It cannot be acceptable in the United States, Attorney General Jeff Sessions said Friday in Denver, that an undocumented person can cross the U.S.-Mexico border on a Monday, only to make his or her way to so-called sanctuary cities like Boulder, Denver and Aurora by midweek.
“What if they’re bringing six ounces of cocaine with them?” Sessions said to the crowd at the annual Western Conservative Summit toward the end of an afternoon keynote that was, in general, heavy on talk of “law and order” and the various ways he and his boss, President Donald Trump, feel they’ve helped restore that ideal.
Sessions, addressing a gigantic, cavernous ballroom at the Colorado Convention Center, drew his loudest applause with the line: “We back the blue. Not the criminals.”

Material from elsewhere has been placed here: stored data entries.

(** * Indexing pipeline and similarity search: a shallow embedding

    The development follows the Python sources module by module:
    [app/core/file_processor.py], [app/database/models.py],
    [app/database/crud.py], [app/services/deletion_tracker.py],
    [app/monitoring/event_handler.py], [app/monitoring/indexer.py],
    [app/services/indexing_service.py], [app/core/similarity_calculator.py],
    [app/services/search_service.py], [app/monitoring/watcher.py],
    [app/api/routes/folders.py].

    Conventions.
    - Python [str] is [string]; [int] identifiers and counters are [nat];
      [float] values (clock readings, similarity scores) are rationals [Q],
      rounding left aside.
    - The database is a record of tables; a table is the list of its rows in
      insertion order.  A write through an ORM object is an update of the
      rows carrying that primary key.
    - Everything outside the repository (numpy, the model, the file system,
      [mimetypes]) is a field of the record [World].
    - A clock reading ([time.time()], [datetime.utcnow()]) is an explicit
      argument of the function that takes it. *)

From Stdlib Require Import List String Ascii Bool Arith ZArith QArith Lia Lqa.
From Stdlib Require Import Sorting.Sorted Sorting.Permutation.
From stdpp Require Import base gmap strings.
Import ListNotations.

Local Open Scope string_scope.
Local Open Scope list_scope.

(** ** Python strings and [pathlib] *)

Module Py.

(** [str.lower] on ASCII letters. *)
Definition lower_ascii (c : ascii) : ascii :=
  let n := nat_of_ascii c in
  if Nat.leb 65 n && Nat.leb n 90 then ascii_of_nat (n + 32) else c.

Fixpoint lower (s : string) : string :=
  match s with
  | EmptyString => EmptyString
  | String c r => String (lower_ascii c) (lower r)
  end.

(** [str.startswith] *)
Definition startswith (s p : string) : bool := String.prefix p s.

(** [str.endswith] *)
Definition endswith (s p : string) : bool :=
  let n := String.length s in
  let m := String.length p in
  Nat.leb m n && String.eqb (substring (n - m) m s) p.

(** Split at the last occurrence of [sep]: [None] when [sep] is absent,
    otherwise the text before it and the text after it. *)
Fixpoint rpartition (sep : ascii) (s : string) : option (string * string) :=
  match s with
  | EmptyString => None
  | String c r =>
      match rpartition sep r with
      | Some (b, a) => Some (String c b, a)
      | None => if Ascii.eqb c sep then Some (EmptyString, r) else None
      end
  end.

(** [Path(p).name] for a normalised POSIX path: the last component. *)
Definition name (p : string) : string :=
  match rpartition "/" p with
  | Some (_, a) => a
  | None => p
  end.

(** [Path(p).suffix]: with [i = name.rfind('.')], the text [name[i:]] when
    [0 < i < len(name) - 1], and the empty string otherwise. *)
Definition suffix (p : string) : string :=
  match rpartition "." (name p) with
  | Some (b, a) =>
      if Nat.ltb 0 (String.length b) && Nat.ltb 0 (String.length a)
      then String "." a
      else EmptyString
  | None => EmptyString
  end.

(** [x in xs] for a collection of strings. *)
Definition str_in (x : string) (xs : list string) : bool :=
  existsb (String.eqb x) xs.

End Py.

(** ** The world outside the repository *)

(** A numpy array of floats. *)
Definition ndarray : Type := list Q.

(** A [bytes] value. *)
Definition bytes : Type := list Byte.byte.

(** What [os.stat] and [os.access] tell about a path that exists. *)
Record FsEntry : Type := mkFsEntry {
  fs_is_file : bool;
  fs_readable : bool;
  st_size : nat
}.

Record World : Type := mkWorld {
  (** [np.dot] followed by [float(...)] *)
  np_dot : ndarray -> ndarray -> Q;
  (** [np.save] into a fresh buffer, [np.load] from a buffer *)
  np_save : ndarray -> bytes;
  np_load : bytes -> ndarray;
  (** the file system: absolute paths of the entries, in walk order *)
  fs : list (string * FsEntry);
  (** [mimetypes.guess_type(path)[0]] *)
  guess_type : string -> option string;
  (** [ModelLoader.load]: [Some msg] when loading raises *)
  model_load_error : option string;
  (** the model on an audio file, a video file, and on text aligned to a
      target modality; [None] is "no embedding" (an exception inside the
      worker closure is turned into [None] by the generator) *)
  audio_embeds : string -> option ndarray;
  video_embeds : string -> option ndarray;
  text_embeds : string -> string -> option ndarray
}.

Definition fs_lookup (w : World) (p : string) : option FsEntry :=
  match List.find (fun e => String.eqb (fst e) p) (fs w) with
  | Some e => Some (snd e)
  | None => None
  end.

He told the crowd that “in this Trump era,” American law and policy will not be set by the ACLU, but rather by “the professionals.”
What the ACLU and other organizations and figures of the anti-Trump resistance fail to recognize, Sessions argued during a roughly 30-minute speech, is that the U.S. already is the most generous country in the world to immigrants.
“We simply want a fair system,” he said, before sharing his view of how unfair it is that people enter the country illegally and find places like Denver waiting to greet them.
He did not address the separation of immigrant children and parents that his Department of Justice has overseen, nor did he speak in much detail about marijuana, the legalization of which he opposes.
He did, however, give a shout out to Lakewood baker Jack Phillips, who prevailed in this week’s U.S. Supreme Court ruling in the Masterpiece Cakeshop case. Phillips refused to make a wedding cake for a gay couple, citing his religious faith. The court ruled that the Colorado Civil Rights Commission had wrongfully displayed hostility toward Phillip’s faith, denying him a fair, neutral hearing.
Sessions called Phillips “courageous.”
“I’m proud for him,” he added.
In the afternoon speaker period, prior to the talk from Sessions, Colorado Republican gubernatorial candidate Doug Robinson, among others, addressed the ballroom crowd.
Robinson talked about the need he sees for lane widening on I-25, and took a question about how Colorado can stem heroin abuse among young people.
“We need more mental health (care), but we also need to get God back into the schools,” Robinson responded. “We can do more, I think, and also get ‘em off drugs.”
Robinson and all three of his Republican opponents in the primary – Walker Stapleton, Victor Mitchell and Greg Lopez – were on the schedule for the two-day Summit, an annual conference that’s billed as the largest conservative gathering outside Washington, D.C., and organized by the Centennial Institute and Colorado Christian University. Stapleton spoke Friday morning, while Mitchell and Lopez are slated to speak Saturday.